Customer relationships and contracts
Customer relationships and contracts are amortized on a straight-line basis over the estimated useful life of the related customer relationship
and contracts, which represents up to 15 years.
Software
Software is amortized over 3 to 7 years.
E. Business combinations and goodwill
Business combinations are accounted for using the acquisition method.
The cost of a business combination is measured as the fair value of assets given, equity instruments issued and liabilities assumed at the
date of acquisition. Identifiable assets acquired, liabilities and contingent liabilities assumed are measured initially at fair value at the date of
acquisition. Acquisition-related costs associated with the business combinations are expensed as incurred.

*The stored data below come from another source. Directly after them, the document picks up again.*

(** The class a class is derived from: the second argument of
    [FC_DECLARE_DERIVED_EXCEPTION], and [fc::exception] for the classes of
    [FC_DECLARE_EXCEPTION]. *)
Definition base_class (e : exception) : option exception :=
  match e with
  | chain_type_exception => Some chain_exception
  | name_type_exception => Some chain_type_exception
  | public_key_type_exception => Some chain_type_exception
  | private_key_type_exception => Some chain_type_exception
  | authority_type_exception => Some chain_type_exception
  | action_type_exception => Some chain_type_exception
  | transaction_type_exception => Some chain_type_exception
  | abi_type_exception => Some chain_type_exception
  | block_id_type_exception => Some chain_type_exception
  | transaction_id_type_exception => Some chain_type_exception
  | packed_transaction_type_exception => Some chain_type_exception
  | asset_type_exception => Some chain_type_exception
  | chain_id_type_exception => Some chain_type_exception
  | fixed_key_type_exception => Some chain_type_exception
  | symbol_type_exception => Some chain_type_exception
  | fork_database_exception => Some chain_exception
  | fork_db_block_not_found => Some fork_database_exception
  | block_validate_exception => Some chain_exception
  | unlinkable_block_exception => Some block_validate_exception
  | block_tx_output_exception => Some block_validate_exception
  | block_concurrency_exception => Some block_validate_exception
  | block_lock_exception => Some block_validate_exception
  | block_resource_exhausted => Some block_validate_exception
  | block_too_old_exception => Some block_validate_exception
  | block_from_the_future => Some block_validate_exception
  | wrong_signing_key => Some block_validate_exception
  | wrong_producer => Some block_validate_exception
  | transaction_exception => Some chain_exception
  | tx_decompression_error => Some transaction_exception
  | tx_no_action => Some transaction_exception
  | tx_no_auths => Some transaction_exception
  | cfa_irrelevant_auth => Some transaction_exception
  | expired_tx_exception => Some transaction_exception
  | tx_exp_too_far_exception => Some transaction_exception
  | invalid_ref_block_exception => Some transaction_exception
  | tx_duplicate => Some transaction_exception
  | deferred_tx_duplicate => Some transaction_exception
  | cfa_inside_generated_tx => Some transaction_exception
  | tx_not_found => Some transaction_exception
  | too_many_tx_at_once => Some transaction_exception
  | tx_too_big => Some transaction_exception
  | unknown_transaction_compression => Some transaction_exception
  | action_validate_exception => Some chain_exception
  | account_name_exists_exception => Some action_validate_exception
  | invalid_action_args_exception => Some action_validate_exception
  | eosio_assert_message_exception => Some action_validate_exception
  | eosio_assert_code_exception => Some action_validate_exception
  | action_not_found_exception => Some action_validate_exception
  | action_data_and_struct_mismatch => Some action_validate_exception
  | unaccessible_api => Some action_validate_exception
  | abort_called => Some action_validate_exception
  | inline_action_too_big => Some action_validate_exception
  | database_exception => Some chain_exception
  | permission_query_exception => Some database_exception
  | account_query_exception => Some database_exception
  | contract_table_query_exception => Some database_exception
  | contract_query_exception => Some database_exception
  | guard_exception => Some database_exception
  | database_guard_exception => Some guard_exception
  | reversible_guard_exception => Some guard_exception
  | wasm_exception => Some chain_exception
  | page_memory_error => Some wasm_exception
  | wasm_execution_error => Some wasm_exception
  | wasm_serialization_error => Some wasm_exception
  | overlapping_memory_error => Some wasm_exception
  | binaryen_exception => Some wasm_exception
  | resource_exhausted_exception => Some chain_exception
  | ram_usage_exceeded => Some resource_exhausted_exception
  | tx_net_usage_exceeded => Some resource_exhausted_exception
  | block_net_usage_exceeded => Some resource_exhausted_exception
  | tx_cpu_usage_exceeded => Some resource_exhausted_exception
  | block_cpu_usage_exceeded => Some resource_exhausted_exception
  | deadline_exception => Some resource_exhausted_exception
  | greylist_net_usage_exceeded => Some resource_exhausted_exception
  | greylist_cpu_usage_exceeded => Some resource_exhausted_exception
  | leeway_deadline_exception => Some deadline_exception
  | authorization_exception => Some chain_exception
  | tx_duplicate_sig => Some authorization_exception
  | tx_irrelevant_sig => Some authorization_exception
  | unsatisfied_authorization => Some authorization_exception
  | missing_auth_exception => Some authorization_exception
  | irrelevant_auth_exception => Some authorization_exception
  | insufficient_delay_exception => Some authorization_exception
  | invalid_permission => Some authorization_exception
  | unlinkable_min_permission_action => Some authorization_exception
  | invalid_parent_permission => Some authorization_exception
  | misc_exception => Some chain_exception
  | rate_limiting_state_inconsistent => Some misc_exception
  | unknown_block_exception => Some misc_exception
  | unknown_transaction_exception => Some misc_exception
  | fixed_reversible_db_exception => Some misc_exception
  | extract_genesis_state_exception => Some misc_exception
  | subjective_block_production_exception => Some misc_exception
  | multiple_voter_info => Some misc_exception
  | unsupported_feature => Some misc_exception
  | node_management_success => Some misc_exception
  | plugin_exception => Some chain_exception
  | missing_chain_api_plugin_exception => Some plugin_exception
  | missing_wallet_api_plugin_exception => Some plugin_exception
  | missing_history_api_plugin_exception => Some plugin_exception
  | missing_net_api_plugin_exception => Some plugin_exception
  | missing_chain_plugin_exception => Some plugin_exception
  | plugin_config_exception => Some plugin_exception
  | wallet_exception => Some chain_exception
  | wallet_exist_exception => Some wallet_exception
  | wallet_nonexistent_exception => Some wallet_exception
  | wallet_locked_exception => Some wallet_exception
  | wallet_missing_pub_key_exception => Some wallet_exception
  | wallet_invalid_password_exception => Some wallet_exception
  | wallet_not_available_exception => Some wallet_exception
  | wallet_unlocked_exception => Some wallet_exception
  | key_exist_exception => Some wallet_exception
  | key_nonexistent_exception => Some wallet_exception
  | unsupported_key_type_exception => Some wallet_exception
  | invalid_lock_timeout_exception => Some wallet_exception
  | secure_enclave_exception => Some wallet_exception
  | whitelist_blacklist_exception => Some chain_exception
  | actor_whitelist_exception => Some whitelist_blacklist_exception
  | actor_blacklist_exception => Some whitelist_blacklist_exception
  | contract_whitelist_exception => Some whitelist_blacklist_exception
  | contract_blacklist_exception => Some whitelist_blacklist_exception
  | action_blacklist_exception => Some whitelist_blacklist_exception
  | key_blacklist_exception => Some whitelist_blacklist_exception
  | controller_emit_signal_exception => Some chain_exception
  | checkpoint_exception => Some controller_emit_signal_exception
  | abi_exception => Some chain_exception
  | abi_not_found_exception => Some abi_exception
  | invalid_ricardian_clause_exception => Some abi_exception
  | invalid_ricardian_action_exception => Some abi_exception
  | invalid_type_inside_abi => Some abi_exception
  | duplicate_abi_type_def_exception => Some abi_exception
  | duplicate_abi_struct_def_exception => Some abi_exception
  | duplicate_abi_action_def_exception => Some abi_exception
  | duplicate_abi_table_def_exception => Some abi_exception
  | duplicate_abi_err_msg_def_exception => Some abi_exception
  | abi_serialization_deadline_exception => Some abi_exception
  | abi_recursion_depth_exception => Some abi_exception
  | abi_circular_def_exception => Some abi_exception
  | unpack_exception => Some abi_exception
  | pack_exception => Some abi_exception
  | duplicate_abi_variant_def_exception => Some abi_exception
  | unsupported_abi_version_exception => Some abi_exception
  | contract_exception => Some chain_exception
  | invalid_table_payer => Some contract_exception
  | table_access_violation => Some contract_exception
  | invalid_table_iterator => Some contract_exception
  | table_not_in_cache => Some contract_exception
  | table_operation_not_permitted => Some contract_exception
  | invalid_contract_vm_type => Some contract_exception
  | invalid_contract_vm_version => Some contract_exception
  | set_exact_code => Some contract_exception
  | wast_file_not_found => Some contract_exception
  | abi_file_not_found => Some contract_exception
  | producer_exception => Some chain_exception
  | producer_priv_key_not_found => Some producer_exception
  | missing_pending_block_state => Some producer_exception
  | producer_double_confirm => Some producer_exception
  | producer_schedule_exception => Some producer_exception
  | producer_not_in_schedule => Some producer_exception
  | snapshot_directory_not_found_exception => Some producer_exception
  | snapshot_exists_exception => Some producer_exception
  | reversible_blocks_exception => Some chain_exception
  | invalid_reversible_blocks_dir => Some reversible_blocks_exception
  | reversible_blocks_backup_dir_exist => Some reversible_blocks_exception
  | gap_in_reversible_blocks_db => Some reversible_blocks_exception
  | block_log_exception => Some chain_exception
  | block_log_unsupported_version => Some block_log_exception
  | block_log_append_fail => Some block_log_exception
  | block_log_not_found => Some block_log_exception
  | block_log_backup_dir_exist => Some block_log_exception
  | http_exception => Some chain_exception
  | invalid_http_client_root_cert => Some http_exception
  | invalid_http_response => Some http_exception
  | resolved_to_multiple_ports => Some http_exception
  | fail_to_resolve_host => Some http_exception
  | http_request_fail => Some http_exception
  | invalid_http_request => Some http_exception
  | resource_limit_exception => Some chain_exception
  | mongo_db_exception => Some chain_exception
  | mongo_db_insert_fail => Some mongo_db_exception
  | mongo_db_update_fail => Some mongo_db_exception
  | contract_api_exception => Some chain_exception
  | crypto_api_exception => Some contract_api_exception
  | db_api_exception => Some contract_api_exception
  | arithmetic_exception => Some contract_api_exception
  | snapshot_exception => Some chain_exception
  | snapshot_validation_exception => Some snapshot_exception
  | std_out_of_range => Some std_logic_error
  | std_logic_error | std_ios_failure | fc_exception => None
  | _ => Some fc_exception
  end.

After initial recognition, goodwill is measured at cost less any accumulated impairment losses, if any. For the purpose of impairment testing,
goodwill acquired in a business combination is, from the acquisition date, allocated to each of the Corporation’s cash generating units
(“CGU”) or group of CGUs that are expected to benefit from the synergies of the combination, irrespective of whether other assets or
liabilities of the acquiree are assigned to those units. A CGU is the smallest identifiable group of assets that generates cash inflows that are
largely independent of the cash inflows from other assets or groups of assets.

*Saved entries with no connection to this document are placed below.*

(* ===== verification/Config.v ===== *)
(** * Chain constants (config.hpp)

    The compile-time constants of [eosio::chain::config] that the modelled
    components read, and the percentage helpers. *)

From S2P Require Import Prelude Exceptions Name.

Module config.

Definition system_account_name : Z := N_ "eosio".
Definition null_account_name : Z := N_ "eosio.null".
Definition producers_account_name : Z := N_ "eosio.prods".
Definition majority_producers_permission_name : Z := N_ "prod.major".
Definition minority_producers_permission_name : Z := N_ "prod.minor".
Definition single_producers_permission_name : Z := N_ "prod.single".
Definition eosio_any_name : Z := N_ "eosio.any".
Definition eosio_code_name : Z := N_ "eosio.code".
Definition active_name : Z := N_ "active".
Definition owner_name : Z := N_ "owner".

Definition block_interval_ms : Z := 500.
Definition block_interval_us : Z := block_interval_ms * 1000.
Definition block_timestamp_epoch : Z := 946684800000.
Definition percent_100 : Z := 10000.
Definition percent_1 : Z := 100.

Definition account_cpu_usage_average_window_ms : Z := 24 * 60 * 60 * 1000.
Definition account_net_usage_average_window_ms : Z := 24 * 60 * 60 * 1000.
Definition block_cpu_usage_average_window_ms : Z := 60 * 1000.
Definition block_size_average_window_ms : Z := 60 * 1000.
Definition rate_limiting_precision : Z := 1000 * 1000.

Definition default_max_block_net_usage : Z := 1024 * 1024.
Definition default_target_block_net_usage_pct : Z := 10 * percent_1.
Definition default_max_transaction_net_usage : Z := default_max_block_net_usage / 2.
Definition default_base_per_transaction_net_usage : Z := 12.
Definition default_net_usage_leeway : Z := 500.
Definition default_context_free_discount_net_usage_num : Z := 20.
Definition default_context_free_discount_net_usage_den : Z := 100.
Definition transaction_id_net_usage : Z := 32.
Definition default_max_block_cpu_usage : Z := 200000.
Definition default_target_block_cpu_usage_pct : Z := 10 * percent_1.
Definition default_max_transaction_cpu_usage : Z := 3 * default_max_block_cpu_usage / 4.
Definition default_min_transaction_cpu_usage : Z := 100.
Definition default_max_trx_lifetime : Z := 60 * 60.
Definition default_deferred_trx_expiration_window : Z := 10 * 60.
Definition default_max_trx_delay : Z := 45 * 24 * 3600.
Definition default_max_inline_action_size : Z := 4 * 1024.
Definition default_max_inline_action_depth : Z := 4.
Definition default_max_auth_depth : Z := 6.
Definition min_net_usage_delta_between_base_and_max_for_trx : Z := 10 * 1024.
Definition fixed_net_overhead_of_packed_trx : Z := 16.
Definition fixed_overhead_shared_vector_ram_bytes : Z := 16.
Definition overhead_per_row_per_index_ram_bytes : Z := 32.
Definition overhead_per_account_ram_bytes : Z := 2 * 1024.
Definition setcode_ram_bytes_multiplier : Z := 10.

Definition producer_repetitions : Z := 12.
Definition max_producers : Z := 125.
Definition maximum_tracked_dpos_confirmations : Z := 1024.
Definition irreversible_threshold_percent : Z := 70 * percent_1.
Definition billable_alignment : Z := 16.

(** [billable_size_v<T>] from [billable_size<T>::value]. *)
Definition billable_size_v (value : Z) : Z :=
  ((value + billable_alignment - 1) / billable_alignment) * billable_alignment.

End config.

(** [EOS_PERCENT]: the product is a [uint64_t]. *)
Definition EOS_PERCENT (value percentage : Z) : Z :=
  u64 (value * percentage) / config.percent_100.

Where goodwill forms part of a CGU and part of the operation within that unit is disposed of, the goodwill associated with the operation
disposed of is included in the carrying amount of the operation when determining the gain or loss on disposal of the operation. Goodwill
disposed of in this circumstance is measured based on the relative values of the operation disposed of and the portion of the CGU retained.
34 – HÉROUX-DEVTEK INC. – Fiscal 2023 Consolidated Financial Statements
F.
Impairment of goodwill and other non-financial assets
Goodwill is tested for impairment annually on March 31 or when warranted by specific circumstances. A prior year’s impairment test may be
used in the annual impairment test when specific criteria are met. Impairment is determined by assessing the recoverable amount of the CGU
to which the goodwill relates. A CGU’s recoverable amount is the higher of a CGU’s fair value less costs of disposal and its value in use. The
Corporation uses the discounted cash flow method to estimate value in use, consisting of future cash flows derived from the most recent
budget and strategic plan, which cover five years, approved by the Corporation’s management and Board of Directors. These future cash
flows consider each CGU’s past performance, market share, economic trends, specific and market industry trends and corporate strategies.

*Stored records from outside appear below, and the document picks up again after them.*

(* ===== verification/ResourceLimits.v ===== *)
(** * Resource limits (resource_limits.hpp/.cpp, resource_limits_private.hpp)

    Rate limiting of CPU and network use with exponential moving averages,
    the elastic virtual limits of a block, the RAM quota, and the account
    limits with their pending updates and totals.  The database of the
    manager is the record [resource_limits_db]; every method is a function on
    it, with the 32-, 64- and 128-bit arithmetic of the code written out. *)

From S2P Require Import Prelude Exceptions Config Database.

(** ** Arithmetic helpers ([namespace impl]) *)

Record ratio : Set := Ratio { numerator : Z; denominator : Z }.

(** [operator*] of a [uint64_t] and a ratio. *)
Definition ratio_mul (value : Z) (r : ratio) : res Z :=
  EOS_ASSERT ((numerator r =? 0) || (uint64_max / numerator r >=? value))
    rate_limiting_state_inconsistent;;
  mret (u64 (value * numerator r) / denominator r).

Definition integer_divide_ceil (num den : Z) : Z :=
  num / den + (if num mod den >? 0 then 1 else 0).

(** [downgrade_cast<uint64_t>] and [downgrade_cast<int64_t>] of a [uint128_t]. *)
Definition downgrade_cast_uint64 (val : Z) : res Z :=
  EOS_ASSERT ((val >=? 0) && (val <=? uint64_max)) rate_limiting_state_inconsistent;;
  mret val.
Definition downgrade_cast_int64 (val : Z) : res Z :=
  EOS_ASSERT ((val >=? 0) && (val <=? int64_max)) rate_limiting_state_inconsistent;;
  mret val.

(** ** The moving average *)

Record usage_accumulator : Set := Accumulator {
  last_ordinal : Z;   (* uint32_t *)
  value_ex : Z;       (* uint64_t *)
  consumed : Z }.     (* uint64_t *)

Definition accumulator_zero : usage_accumulator := Accumulator 0 0 0.

Definition Precision : Z := config.rate_limiting_precision.
Definition max_raw_value : Z := uint64_max / Precision.

Definition average (v : Z) : Z := integer_divide_ceil v Precision.

Definition accumulator_add (acc : usage_accumulator) (units ordinal window_size : Z)
    : res usage_accumulator :=
  EOS_ASSERT (units <=? max_raw_value) rate_limiting_state_inconsistent;;
  EOS_ASSERT (uint64_max - consumed acc >=? units) rate_limiting_state_inconsistent;;
  value_ex_contrib ←
    downgrade_cast_uint64 (integer_divide_ceil (u128 (units * Precision)) window_size);
  EOS_ASSERT (uint64_max - value_ex acc >=? value_ex_contrib) rate_limiting_state_inconsistent;;
  acc ←
    (if negb (last_ordinal acc =? ordinal) then
       EOS_ASSERT (ordinal >? last_ordinal acc) resource_limit_exception;;
       value_ex' ←
         (if u64 (last_ordinal acc + window_size) >? ordinal then
            let delta := u32 (ordinal - last_ordinal acc) in
            let decay := Ratio (u64 (window_size - delta)) window_size in
            ratio_mul (value_ex acc) decay
          else mret 0);
       mret (Accumulator ordinal value_ex' (average value_ex'))
     else mret acc);
  mret (Accumulator (last_ordinal acc) (u64 (value_ex acc + value_ex_contrib))
                    (u64 (consumed acc + units))).

(** ** Parameters and elastic limits *)

Record elastic_limit_parameters : Set := ElasticLimitParameters {
  elp_target : Z;          (* uint64_t *)
  elp_max : Z;             (* uint64_t *)
  elp_periods : Z;         (* uint32_t *)
  elp_max_multiplier : Z;  (* uint32_t *)
  elp_contract_rate : ratio;
  elp_expand_rate : ratio }.

Definition elastic_limit_parameters_validate (p : elastic_limit_parameters) : res unit :=
  EOS_ASSERT (elp_periods p >? 0) resource_limit_exception;;
  EOS_ASSERT (denominator (elp_contract_rate p) >? 0) resource_limit_exception;;
  EOS_ASSERT (denominator (elp_expand_rate p) >? 0) resource_limit_exception.

Definition update_elastic_limit (current_limit average_usage : Z) (params : elastic_limit_parameters)
    : res Z :=
  result ←
    (if average_usage >? elp_target params
     then ratio_mul current_limit (elp_contract_rate params)
     else ratio_mul current_limit (elp_expand_rate params));
  mret (Z.min (Z.max result (elp_max params)) (u64 (elp_max params * elp_max_multiplier params))).

(** ** Objects of the database *)

Record resource_limits_object : Set := Limits {
  net_weight : Z; cpu_weight : Z; ram_bytes : Z }.   (* int64_t *)
Definition limits_default : resource_limits_object := Limits (-1) (-1) (-1).

Record resource_usage_object : Set := Usage {
  net_usage : usage_accumulator; cpu_usage : usage_accumulator; ram_usage : Z }.
Definition usage_default : resource_usage_object := Usage accumulator_zero accumulator_zero 0.

Record resource_limits_config_object : Set := LimitsConfig {
  cpu_limit_parameters : elastic_limit_parameters;
  net_limit_parameters : elastic_limit_parameters;
  account_cpu_usage_average_window : Z;
  account_net_usage_average_window : Z }.

Definition config_default : resource_limits_config_object := LimitsConfig
  (ElasticLimitParameters
     (EOS_PERCENT config.default_max_block_cpu_usage config.default_target_block_cpu_usage_pct)
     config.default_max_block_cpu_usage
     (config.block_cpu_usage_average_window_ms / config.block_interval_ms)
     1000 (Ratio 99 100) (Ratio 1000 999))
  (ElasticLimitParameters
     (EOS_PERCENT config.default_max_block_net_usage config.default_target_block_net_usage_pct)
     config.default_max_block_net_usage
     (config.block_size_average_window_ms / config.block_interval_ms)
     1000 (Ratio 99 100) (Ratio 1000 999))
  (config.account_cpu_usage_average_window_ms / config.block_interval_ms)
  (config.account_net_usage_average_window_ms / config.block_interval_ms).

A perpetual growth rate is used for cash flows beyond this five-year period. The perpetual growth rate is determined with regard to the
specific markets in which the CGU participates. The discount rate used by the Corporation for cash flows is a pre-tax rate based on the
weighted-average cost of capital pertaining to each CGU, which reflects the current market assessment of (i) the time value of money, and (ii)
the risks specific to the assets. Where the recoverable amount of the CGU is less than its carrying amount, an impairment loss is recognized.
Impairment losses relating to goodwill cannot be reversed in future periods.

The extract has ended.